The second forum, built in Rome, was erected by Julius Cæsar. The third was called sometimes the Augustan, from its having been formed by Augustus; and sometimes the Forum of Mars from the temple of that god, erected by him. Some remains are still in existence. The fourth forum was begun by Domitian, but being finished by Nerva, it was called after his name. A fifth forum was built by the emperor Trajan; said to have been the most celebrated work of the kind in the city. It was built with the spoils he had taken in his wars. The roof was of brass.
Ammianus Marcellinus, in his description of Constantine’s triumphal entrance into Rome, when he has brought him, with no ordinary admiration, by the Baths, the Pantheon, the Capitol, and other noble structures, as soon as ever he gives him a sight of the Forum of Trajan, he puts him into an ecstacy, and cannot forbear making a harangue upon the matter. We meet in the same place with a very smart repartee, which Constantine received at the time from Ormisdas, a Persian prince. The emperor, as he greatly admired everything belonging to this noble pile, so he had a particular fancy for the statue of Trajan’s horse, which stood on the top of it, and expressed his desire of doing as much for his own beast. “Pray, sir,” says the prince, “before you talk of getting such a horse, will you be pleased to build such a stable to put him in?”
Besides these there was another. This was situated not in the city, but in its neighbourhood. It was called the Forum Populi, which is frequently mentioned in the history of the republic; and which interests us as being the popular and commercial resort of a free people. At stated periods, the Romans, and their friends and allies, used to meet at that spot, and celebrate the Latinæ Feriæ; on which many holidays and religious ceremonies were accompanied by renewals of treaties of amity, by the interchange of commodities, and by manly sports and pastimes. While the Roman citizens came from the Tiber, the free confederates descended from their mountains, or wended their way from the fertile plains beyond the river. Sir William Gell thinks he can fix this interesting spot. The habitations around the temple of Jupiter Latialis, on Mont Albano, are supposed to have constituted the village called Forum Populi. It is probable that the meeting of the Latin confederates upon the mountain, and the fair held there, led to its erection. Here the consuls had a house where they sometimes lodged, which Dio Cassius (lib. iii.) says was struck with lightning.

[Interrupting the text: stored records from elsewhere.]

(** The path at the front ends in a fresh cell, none of whose neighbours
    is the goal: its extensions join the queue and the cell is visited. *)
Lemma bfs_inv_expand k path queue visited cell neighbours :
  bfs_inv alist goal k (path :: queue) visited →
  length path = S k → last path = Some cell →
  alist !! cell = Some neighbours → goal ∉ neighbours →
  bfs_inv alist goal k
    (queue ++ map (λ n, path ++ [n]) neighbours) (visited ++ [cell]).
Proof.
  intros [Hw Hlv Hb Hl Hc Hg] Hlen Hlast Hrow Hgoal.
  split.
  - intros q Hq. apply elem_of_app in Hq as [Hq|Hq].
    + apply Hw. by right.
    + apply list_elem_of_fmap in Hq as (n & -> & Hn).
      apply walk_snoc with cell; [apply Hw; by left|done|].
      by exists neighbours.
  - destruct (bfs_inv_levels_tail k path queue Hlen Hlv)
      as (q1 & q2 & -> & H1 & H2).
    exists q1, (q2 ++ map (λ n, path ++ [n]) neighbours).
    split; [by rewrite app_assoc|]. split; [done|].
    apply Forall_app. split; [done|].
    apply Forall_forall. intros q Hq.
    apply list_elem_of_fmap in Hq as (n & -> & _).
    rewrite length_app. simpl. lia.
  - intros j c Hj Hr. apply elem_of_app. left. by apply (Hb j).
  - intros c Hr. destruct (Hl c Hr) as [?|(q & Hq & Hql & Hqlast)].
    + left. apply elem_of_app. by left.
    + apply elem_of_cons in Hq as [->|Hq].
      * left. apply elem_of_app. right. apply list_elem_of_singleton.
        congruence.
      * right. exists q. split; [|done]. apply elem_of_app. by left.
  - intros v n Hv He. apply elem_of_app in Hv as [Hv|Hv].
    + destruct (Hc v n Hv He) as [?|(q & Hq & Hqlast)].
      * left. apply elem_of_app. by left.
      * apply elem_of_cons in Hq as [->|Hq].
        -- left. apply elem_of_app. right. apply list_elem_of_singleton.
           congruence.
        -- right. exists q. split; [|done]. apply elem_of_app. by left.
    + apply list_elem_of_singleton in Hv as ->.
      destruct He as (row & Hrow' & Hn).
      assert (row = neighbours) as -> by congruence.
      right. exists (path ++ [n]). split; [|apply last_snoc].
      apply elem_of_app. right. apply list_elem_of_fmap. by exists n.
  - intros v Hv He. apply elem_of_app in Hv as [Hv|Hv]; [by apply (Hg v)|].
    apply list_elem_of_singleton in Hv as ->.
    destruct He as (row & Hrow' & Hn).
    assert (row = neighbours) as -> by congruence. done.
Qed.

(** No walk to the goal has [k] edges or fewer while the invariant holds
    at level [k]. *)
Lemma bfs_inv_goal_far k queue visited j :
  goal ≠ 0 →
  bfs_inv alist goal k queue visited → reach alist j goal → (k < j)%nat.
Proof.
  intros Hgoal Hinv Hr. destruct (decide (k < j)%nat) as [|Hle]; [done|]. exfalso.
  destruct j as [|j].
  - apply reach_zero in Hr. done.
  - apply reach_succ in Hr as (c' & Hr' & He).
    apply (inv_goal _ _ _ _ _ Hinv c'); [|done].
    apply (inv_below _ _ _ _ _ Hinv j); [lia|done].
Qed.

(** A route returned by the loop is a walk to the goal, and no walk to
    the goal has fewer edges. *)
Lemma bfs_loop_shortest fuel k queue visited r :
  bfs_inv alist goal k queue visited →
  bfs_loop fuel alist goal queue visited = Some (Return (Some r)) →
  walk alist r ∧ last r = Some goal ∧ (2 ≤ length r)%nat ∧
  (goal ≠ 0 → ∀ j, reach alist j goal → (length r ≤ S j)%nat).
Proof.
  revert k queue visited.
  induction fuel as [|fuel IH]; intros k queue visited Hinv Hrun; [done|].
  simpl in Hrun. destruct queue as [|path queue]; [done|].
  destruct (last path) as [cell|] eqn:Hlast; [|done].
  apply bfs_inv_front in Hinv as (k' & Hinv & Hlen). clear k.
  case_bool_decide as Hvis.
  { apply (IH k' queue visited); [|done]. by apply bfs_inv_skip with path cell. }
  destruct (alist !! cell) as [neighbours|] eqn:Hrow; [|done].
  destruct (extend goal path neighbours queue) as [new_path|queue'] eqn:Hext.
  - injection Hrun as <-. apply extend_found in Hext as [Hin ->].
    split; [|split; [apply last_snoc|split]].
    + apply walk_snoc with cell; [|done|by exists neighbours].
      apply (inv_walks _ _ _ _ _ Hinv). by left.
    + rewrite length_app. simpl. lia.
    + intros Hgoal j Hj. apply (bfs_inv_goal_far _ _ _ _ Hgoal Hinv) in Hj.
      rewrite length_app. simpl. lia.
  - apply extend_queue in Hext as [Hout ->].
    apply (IH k' (queue ++ map (λ n, path ++ [n]) neighbours)
             (visited ++ [cell])); [|done].
    by apply bfs_inv_expand.
Qed.
End Search.

(** ** The grid: [get_neighbours] and 4-adjacency *)

Lemma elem_of_neighbour_cells s a b :
  b ∈ neighbour_cells s a ↔
  (b = a - cols s ∧ 0 ≤ a - cols s) ∨
  (b = a + cols s ∧ a + cols s < size s) ∨
  (b = a - 1 ∧ a mod cols s ≠ 0) ∨
  (b = a + 1 ∧ (a + 1) mod cols s ≠ 0).
Proof.
  unfold neighbour_cells, get_neighbours.
  destruct (Z.ltb_spec (a - cols s) 0), (Z.geb_spec (a + cols s) (size s)),
    (Z.eqb_spec (a mod cols s) 0), (Z.eqb_spec ((a + 1) mod cols s) 0); simpl;
  rewrite ?elem_of_cons, ?elem_of_nil; intuition lia.
Qed.

(** A cell id is its row times the width plus its column; row and column
    are determined by any such decomposition. *)
Lemma cell_coordinates c a :
  0 < c → a = c * (a / c) + a mod c ∧ 0 ≤ a mod c < c.
Proof.
  intros Hc. split; [apply Z.div_mod; lia|by apply Z.mod_pos_bound].
Qed.

Lemma coordinates_unique c a q r :
  0 < c → a = c * q + r → 0 ≤ r < c → a / c = q ∧ a mod c = r.
Proof.
  intros Hc Ha Hr. split; symmetry.
  - by apply (Z.div_unique_pos _ _ _ r).
  - by apply (Z.mod_unique_pos _ _ q).
Qed.

Lemma neighbour_cells_adjacent4 s a b :
  0 < cols s → size s = rows s * cols s → in_grid s a →
  b ∈ neighbour_cells s a ↔ adjacent4 s a b.
Proof.
  intros Hc Hs Ha. rewrite elem_of_neighbour_cells.
  unfold adjacent4, in_grid, row_of, col_of in *.
  destruct (cell_coordinates (cols s) a Hc) as [Hda Hca].
  destruct (cell_coordinates (cols s) b Hc) as [Hdb Hcb].
  assert (0 ≤ a / cols s < rows s) as Hra.
  { split; [apply Z.div_pos; lia|apply Z.div_lt_upper_bound; lia]. }
  assert ((a + 1) mod cols s ≠ 0 ↔ a mod cols s + 1 < cols s) as Hright.
  { destruct (decide (a mod cols s + 1 < cols s)) as [Hlt|Hge].
    - destruct (coordinates_unique (cols s) (a + 1) (a / cols s)
                  (a mod cols s + 1)) as [_ ->]; lia.
    - destruct (coordinates_unique (cols s) (a + 1) (a / cols s + 1) 0)
        as [_ ->]; lia. }
  rewrite Hright. clear Hright.
  generalize dependent (a / cols s). generalize dependent (a mod cols s).
  intros ca Hca ra Hda Hra.
  split.
  - intros Hb.
    assert (∃ rb cb, b = cols s * rb + cb ∧ 0 ≤ cb < cols s ∧ 0 ≤ b < size s ∧
              ((ra = rb ∧ Z.abs (ca - cb) = 1) ∨
               (ca = cb ∧ Z.abs (ra - rb) = 1))) as (rb & cb & Hb' & Hcb' & Hin & Hadj).
    { clear Hdb Hcb.
      destruct Hb as [[-> H]|[[-> H]|[[-> H]|[-> H]]]].
      - exists (ra - 1), ca. repeat split; lia || nia.
      - exists (ra + 1), ca. repeat split; lia || nia.
      - exists ra, (ca - 1). repeat split; lia || nia.
      - exists ra, (ca + 1). repeat split; lia || nia. }
    destruct (coordinates_unique (cols s) b rb cb) as [-> ->]; [done..|].
    done.
  - intros (_ & Hb & Hadj).
    generalize dependent (b / cols s). generalize dependent (b mod cols s).
    intros cb Hcb rb Hdb Hadj.
    destruct Hadj as [[-> Hcol]|[-> Hrow]].
    + destruct (decide (ca - cb = 1)); [right; right; left|right; right; right];
        split; lia.
    + destruct (decide (ra - rb = 1)); [left|right; left]; split; nia.
Qed.

(** ** The adjacency list *)

(** A row holds the accumulated cells followed by the neighbours that are
    uninfected, and has at most one entry per direction. *)
Lemma free_neighbours_row d ns row0 row :
  free_neighbours d ns row0 = Return row →
  (∀ b, b ∈ row ↔ b ∈ row0 ∨ (b ∈ omap snd ns ∧ d !! b = Some None)) ∧
  (length row ≤ length row0 + length ns)%nat.
Proof.
  revert row0. induction ns as [|[k [n|]] ns IH]; intros row0 Hrun;
    simpl in Hrun.
  - injection Hrun as <-. split; [|simpl; lia].
    intros b. simpl. rewrite elem_of_nil. intuition congruence.
  - destruct (d !! n) as [[g|]|] eqn:Hn; [| |done].
    + apply IH in Hrun as [Hrow Hlen]. split; [|simpl; lia].
      intros b. rewrite Hrow. simpl. rewrite elem_of_cons.
      split; [intuition congruence|].
      intros [?|[[->|?] Hb]]; [|congruence|]; intuition congruence.
    + apply IH in Hrun as [Hrow Hlen]. split.
      * intros b. rewrite Hrow. simpl.
        rewrite elem_of_app, list_elem_of_singleton, elem_of_cons.
        split; [intuition congruence|].
        intros [?|[[->|?] Hb]]; intuition congruence.
      * rewrite length_app in Hlen. simpl in *. lia.
  - apply IH in Hrun as [Hrow Hlen]. split; [|simpl; lia].
    intros b. by rewrite Hrow.
Qed.

Lemma bind_Return {A B : Type} (m : Except A) (f : A → Except B) b :
  m ≫= f = Return b → ∃ a, m = Return a ∧ f a = Return b.
Proof. destruct m as [a|e]; [by exists a|done]. Qed.

(** The keys of the adjacency list are the uninfected keys visited; each
    row is the one computed by the inner loop for its key. *)
Lemma adjacency_loop_rows s keys alist0 alist :
  adjacency_loop s keys alist0 = Return alist →
  ∀ a,
    (a ∈ keys → uninfected s a →
     ∃ row, free_neighbours (infected s) (get_neighbours s a) [] = Return row ∧
            alist !! a = Some row) ∧
    (¬ (a ∈ keys ∧ uninfected s a) → alist !! a = alist0 !! a).
Proof.
  revert alist0. induction keys as [|pos keys IH]; intros alist0 Hrun a;
    cbn [adjacency_loop] in Hrun.
  - injection Hrun as <-. split; [by intros ?%elem_of_nil|done].
  - destruct (infected s !! pos) as [[g|]|] eqn:Hpos.
    + destruct (IH _ Hrun a) as [Hin Hout]. split.
      * intros Ha Hfree. apply elem_of_cons in Ha as [->|Ha]; [|by apply Hin].
        unfold uninfected in Hfree. congruence.
      * intros Hno. apply Hout. intros [Ha ?]. apply Hno. split; [by right|done].
    + apply bind_Return in Hrun as (row & Hrow & Hrun).
      destruct (IH _ Hrun a) as [Hin Hout]. split.
      * intros Ha Hfree.
        destruct (decide (a ∈ keys)) as [Hk|Hk]; [by apply Hin|].
        apply elem_of_cons in Ha as [->|Ha]; [|done].
        exists row. split; [done|]. rewrite Hout by intuition congruence.
        apply lookup_insert_eq.
      * intros Hno. rewrite Hout.
        -- apply lookup_insert_ne. intros <-. apply Hno.
           split; [by left|done].
        -- intros [Ha ?]. apply Hno. split; [by right|done].
    + destruct (IH _ Hrun a) as [Hin Hout]. split.
      * intros Ha Hfree. apply elem_of_cons in Ha as [->|Ha]; [|by apply Hin].
        unfold uninfected in Hfree. congruence.
      * intros Hno. apply Hout. intros [Ha ?]. apply Hno. split; [by right|done].
Qed.

(** The adjacency list returned for an object: a key is an uninfected
    cell of the grid, and its row lists its uninfected neighbours. *)
Lemma adjacency_list_rows s alist :
  adjacency_list s = Return alist →
  (∀ a, in_grid s a → uninfected s a → is_Some (alist !! a)) ∧
  (∀ a row, alist !! a = Some row →
     in_grid s a ∧ uninfected s a ∧ (length row ≤ 4)%nat ∧
     ∀ b, b ∈ row ↔ b ∈ neighbour_cells s a ∧ uninfected s b).
Proof.
  intros Hrun. unfold adjacency_list in Hrun.
  pose proof (adjacency_loop_rows s _ _ _ Hrun) as Hrows.
  assert (∀ a, a ∈ seqZ 0 (size s) ↔ in_grid s a) as Hkeys.
  { intros a. rewrite elem_of_seqZ. unfold in_grid. lia. }
  split.
  - intros a Ha Hfree. destruct (Hrows a) as [Hin _].
    destruct Hin as (row & _ & ->); [by apply Hkeys|done|by eexists].
  - intros a row Harow. destruct (Hrows a) as [Hin Hout].
    destruct (decide (a ∈ seqZ 0 (size s) ∧ infected s !! a = Some None))
      as [[Ha Hfree]|Hno].
    + destruct (Hin Ha Hfree) as (row' & Hrow' & Harow').
      assert (row' = row) as -> by congruence.
      apply free_neighbours_row in Hrow' as [Hmem Hlen].
      split; [by apply Hkeys|]. split; [done|]. split; [simpl in Hlen; lia|].
      intros b. rewrite Hmem, elem_of_nil. unfold neighbour_cells, uninfected.
      intuition congruence.
    + rewrite (Hout Hno), lookup_empty in Harow. done.
Qed.

(** ** Shortest routes *)

Section Routes.
Variable s : Infection.
Variable alist : gmap Z (list Z).
Hypothesis cols_positive : 0 < cols s.
Hypothesis size_is_area : size s = rows s * cols s.
Hypothesis alist_of_s : adjacency_list s = Return alist.

(** The edges of the adjacency list are the pairs of 4-adjacent
    uninfected cells. *)
Lemma edge_adjacent4 a b :
  edge alist a b ↔ uninfected s a ∧ uninfected s b ∧ adjacent4 s a b.
Proof.
  destruct (adjacency_list_rows s alist alist_of_s) as [Hkeys Hrows].
  split.
  - intros (row & Hrow & Hb).
    destruct (Hrows a row Hrow) as (Ha & Hfree & _ & Hmem).
    apply Hmem in Hb as [Hb Hfreeb]. split; [done|]. split; [done|].
    by apply neighbour_cells_adjacent4.
  - intros (Hfree & Hfreeb & Hadj).
    assert (in_grid s a) as Ha by apply Hadj.
    destruct (Hkeys a Ha Hfree) as [row Hrow]. exists row. split; [done|].
    destruct (Hrows a row Hrow) as (_ & _ & _ & Hmem). apply Hmem.
    split; [|done]. by apply neighbour_cells_adjacent4.
Qed.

We now return to the Great Forum.
... It was once, And long the centre of their universe, The Forum,—whence a mandate, eagle-winged, Went to the ends of the earth. Let us descend Slowly. At every step much may be lost. The very dust we tread stirs as with life; And not a breath but from the ground sends up Something of human grandeur. ... We are come:— And now where once the mightiest spirits met In terrible conflict; this, while Rome was free, The noblest theatre on this side heaven!—Rogers.
The Forum[152] was an entirely open space; it had public buildings in it, as well as around it; we even read of streets passing through it. The Curia, or Senate-house, stood near the foot of the Palatine hill, in about the middle of the eastern side of the Forum. It was built originally by Tullus Hostilius, the third king of Rome; and, after having been repaired by Sylla, was destroyed by fire in the year 53 B. C., when the body of Clodius, who had been murdered by Milo, was carried into it by a tumultuous multitude, and there burnt on a funeral pile, formed of benches of the senators, the tables, the archives, and such other materials as the place afforded. Sylla’s son rebuilt it; but under the false pretence of erecting a temple to “Felicity.” It was again restored by Julius Cæsar.